====== Supplied records

(** The arguments of the successful [kill] calls, and the result; [kill] is
    whether a call succeeds. *)
Definition stop_client (instance : string) (first : vres (option StatusSnapshot))
    (lock_pid : vres (option Z)) (kill : Z -> bool) (polls : list (vres (option StatusSnapshot)))
  : list Z * outcome stop_error stop_result :=
  match validate_instance_name instance with
  | Ret _ =>
      match first with
      | Ret None => ([], Ret NotRunning)
      | Ret (Some _) =>
          match lock_pid with
          | Ret (Some pid) =>
              if kill (as_pid_t pid) then ([as_pid_t pid], wait_stopped pid (take STOP_POLLS polls))
              else ([], Fail (KillFailed pid))
          | Ret None => ([], Fail NoPid)
          | Fail e => ([], Fail (Vpn e))
          | Panic => ([], Panic)
          end
      | Fail e => ([], Fail (Vpn e))
      | Panic => ([], Panic)
      end
  | Fail e => ([], Fail (Vpn e))
  | Panic => ([], Panic)
  end.
End Query.

(** ** Listeners *)

(** A socket file with a process accepting on it, or left behind. *)
Inductive sock : Type := Listening (pid : N) | StaleSock.

#[export] Instance sock_eq_dec : EqDecision sock.
Proof. solve_decision. Defined.

Abbreviation Socks := (gmap string sock).

(** [spawn_status_listener] on Unix; the flags are the outcomes of
    [remove_file], [bind] (which refuses an existing file in any case) and
    [set_permissions], whose failure drops the listener and leaves its file. *)
Definition spawn_status_listener (dir : string) (removes binds chmods : bool) (role : LockRole)
    (instance : string) (pid : N) (w : Socks) : Socks * vres string :=
  match validate_instance_name instance with
  | Ret _ =>
      let path := socket_path dir role instance in
      let w := if removes then delete path w else w in
      if binds && bool_decide (w !! path = None) then
        if chmods then (<[path := Listening pid]> w, Ret path)
        else (<[path := StaleSock]> w,
              Fail (VpnError_config (msg "Failed to set control socket permissions")))
      else (w, Fail (VpnError_config (msg "Failed to bind control socket")))
  | Fail e => (w, Fail e)
  | Panic => (w, Panic)
  end.

(** The end of the accept loop, and [Drop for StatusListenerGuard]. *)
Definition stop_listening (path : string) (w : Socks) : Socks :=
  match w !! path with Some _ => <[path := StaleSock]> w | None => w end.

Definition drop_listener (removes : bool) (path : string) (w : Socks) : Socks :=
  if removes then delete path w else stop_listening path w.

(** The listeners of a process end with it. *)
Definition exit_listeners (pid : N) (w : Socks) : Socks :=
  (fun s => if decide (s = Listening pid) then StaleSock else s) <$> w.

(** A connection attempt, a listener answering in time. *)
Definition connect_socket `{Json StatusSnapshot} (served : N -> StatusSnapshot) (path : string) (w : Socks)
  : connecting :=
  match w !! path with
  | None => ConnectError NotFound
  | Some StaleSock => ConnectError ConnectionRefused
  | Some (Listening pid) => Connected (serve_one (served pid)) PeerClosed
  end.

(** Several processes with their locks, and the listener guards they hold
    ([true] while the accept loop runs). *)
Record Running : Type := mkRunning {
  host : Host;
  socks : Socks;
  guards : gmap N bool;
}.

Section Running.
Context (dir : string).

(** A process starts, goes through [VpnLock::acquire], spawns its listener
    while it holds the lock, drops its guard before the lock, or exits at any
    point; an accept loop may end. *)
Inductive running_step : Running -> Running -> Prop :=
| run_start c pid role instance :
    procs (host c) !! pid = None -> (Z.of_N pid < 2 ^ 32)%Z ->
    validate_instance_name instance = Ret tt ->
    running_step c (mkRunning (mkHost (disk (host c)) (<[pid := (role, instance, Preparing)]> (procs (host c))))
                      (socks c) (guards c))
| run_call c pid role instance pc w pc' ok partial :
    procs (host c) !! pid = Some (role, instance, pc) -> guards c !! pid = None ->
    lock_next ok partial role (lock_path dir role instance) pid pc (disk (host c)) = (w, pc') ->
    running_step c (mkRunning (mkHost w (<[pid := (role, instance, pc')]> (procs (host c)))) (socks c) (guards c))
| run_spawn c pid role instance w r removes binds chmods :
    procs (host c) !! pid = Some (role, instance, Holding) -> guards c !! pid = None ->
    spawn_status_listener dir removes binds chmods role instance pid (socks c) = (w, r) ->
    running_step c (mkRunning (host c) w
      (match r with Ret _ => <[pid := true]> (guards c) | _ => guards c end))
| run_break c pid role instance pc :
    procs (host c) !! pid = Some (role, instance, pc) -> guards c !! pid = Some true ->
    running_step c (mkRunning (host c) (stop_listening (socket_path dir role instance) (socks c))
      (<[pid := false]> (guards c)))
| run_drop c pid role instance pc alive removes :
    procs (host c) !! pid = Some (role, instance, pc) -> guards c !! pid = Some alive ->
    running_step c (mkRunning (host c) (drop_listener removes (socket_path dir role instance) (socks c))
      (delete pid (guards c)))
| run_exit c pid role instance pc :
    procs (host c) !! pid = Some (role, instance, pc) ->
    running_step c (mkRunning
      (mkHost (unlock (disk (host c)) (lock_path dir role instance) pid) (delete pid (procs (host c))))
      (exit_listeners pid (socks c)) (delete pid (guards c))).
(** ** The invariant *)

Record pool_inv p : Prop := {
  pi_net : (net_network (pool_network p) <= pool_server_ip p)%Z;
  pi_max : max_ip p = (net_broadcast (pool_network p) - 1)%Z;
  pi_server : (pool_server_ip p + 1 <= next_ip p)%Z;
  pi_next : (next_ip p <= max_ip p + 1)%Z \/ next_ip p = (pool_server_ip p + 1)%Z;
  pi_use : forall k a, in_use p !! k = Some a ->
    (pool_server_ip p < a < next_ip p)%Z /\ a ∉ reserved p;
  pi_rel : forall a, a ∈ released p -> (pool_server_ip p < a < next_ip p)%Z;
  pi_nodup : NoDup (released p);
  pi_disj : forall k a, in_use p !! k = Some a -> a ∉ released p;
  pi_inj : forall k k' a, in_use p !! k = Some a -> in_use p !! k' = Some a -> k = k';
  pi_cover : forall a, (pool_server_ip p < a < next_ip p)%Z ->
    (exists k, in_use p !! k = Some a) \/ a ∈ released p \/ a ∈ reserved p;
}.

(** An address a client may hold: a host address of the network, not the
    server's. *)
Definition usable p (a : Z) : Prop :=
  (pool_server_ip p < a <= max_ip p)%Z.

Lemma inv_in_range p a :
  pool_inv p -> (pool_server_ip p < a < next_ip p)%Z -> usable p a.
Proof. intros Hi Ha. unfold usable. destruct (pi_next _ Hi); lia. Qed.

Lemma usable_in_network p a :
  pool_inv p -> usable p a ->
  net_contains (pool_network p) a = true /\ a <> pool_server_ip p /\
  a <> net_network (pool_network p) /\ a <> net_broadcast (pool_network p).
Proof.
  intros Hi [Ha Hb]. pose proof (pi_net _ Hi). pose proof (pi_max _ Hi) as Hm.
  rewrite contains_iff. lia.
Qed.

Lemma next_unreserved_spec p :
  match next_unreserved_ip p with
  | (p', Some ip) =>
      p' = mkIpPool (pool_network p) (pool_server_ip p) (ip + 1) (max_ip p) (in_use p)
             (released p) (reserved p) /\
      (next_ip p <= ip <= max_ip p)%Z /\ (ip ∉ reserved p) /\
      (forall a, (next_ip p <= a < ip)%Z -> a ∈ reserved p)
  | (p', None) =>
      p' = mkIpPool (pool_network p) (pool_server_ip p) (Z.max (next_ip p) (max_ip p + 1))
             (max_ip p) (in_use p) (released p) (reserved p) /\
      (forall a, (next_ip p <= a <= max_ip p)%Z -> a ∈ reserved p)
  end.
Proof.
  unfold next_unreserved_ip.
  pose proof (next_loop_spec (S (size (reserved p))) (next_ip p) (max_ip p) (reserved p)
    ltac:(apply Nat.lt_succ_r, filter_size_le)) as Hs.
  destruct (next_loop _ _ _ _) as [n [ip|]].
  - destruct Hs as (? & ? & -> & ?). done.
  - by destruct Hs as (-> & ?).
Qed.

============

What you will do - Copy out each line of the data above, exactly, if it lies between the line holding "else ([], Fail" and the line holding "Inductive sock : Type", inclusive; copy no other line.

Output -
              else ([], Fail (KillFailed pid))
          | Ret None => ([], Fail NoPid)
          | Fail e => ([], Fail (Vpn e))
          | Panic => ([], Panic)
          end
      | Fail e => ([], Fail (Vpn e))
      | Panic => ([], Panic)
      end
  | Fail e => ([], Fail (Vpn e))
  | Panic => ([], Panic)
  end.
End Query.

(** ** Listeners *)

(** A socket file with a process accepting on it, or left behind. *)
Inductive sock : Type := Listening (pid : N) | StaleSock.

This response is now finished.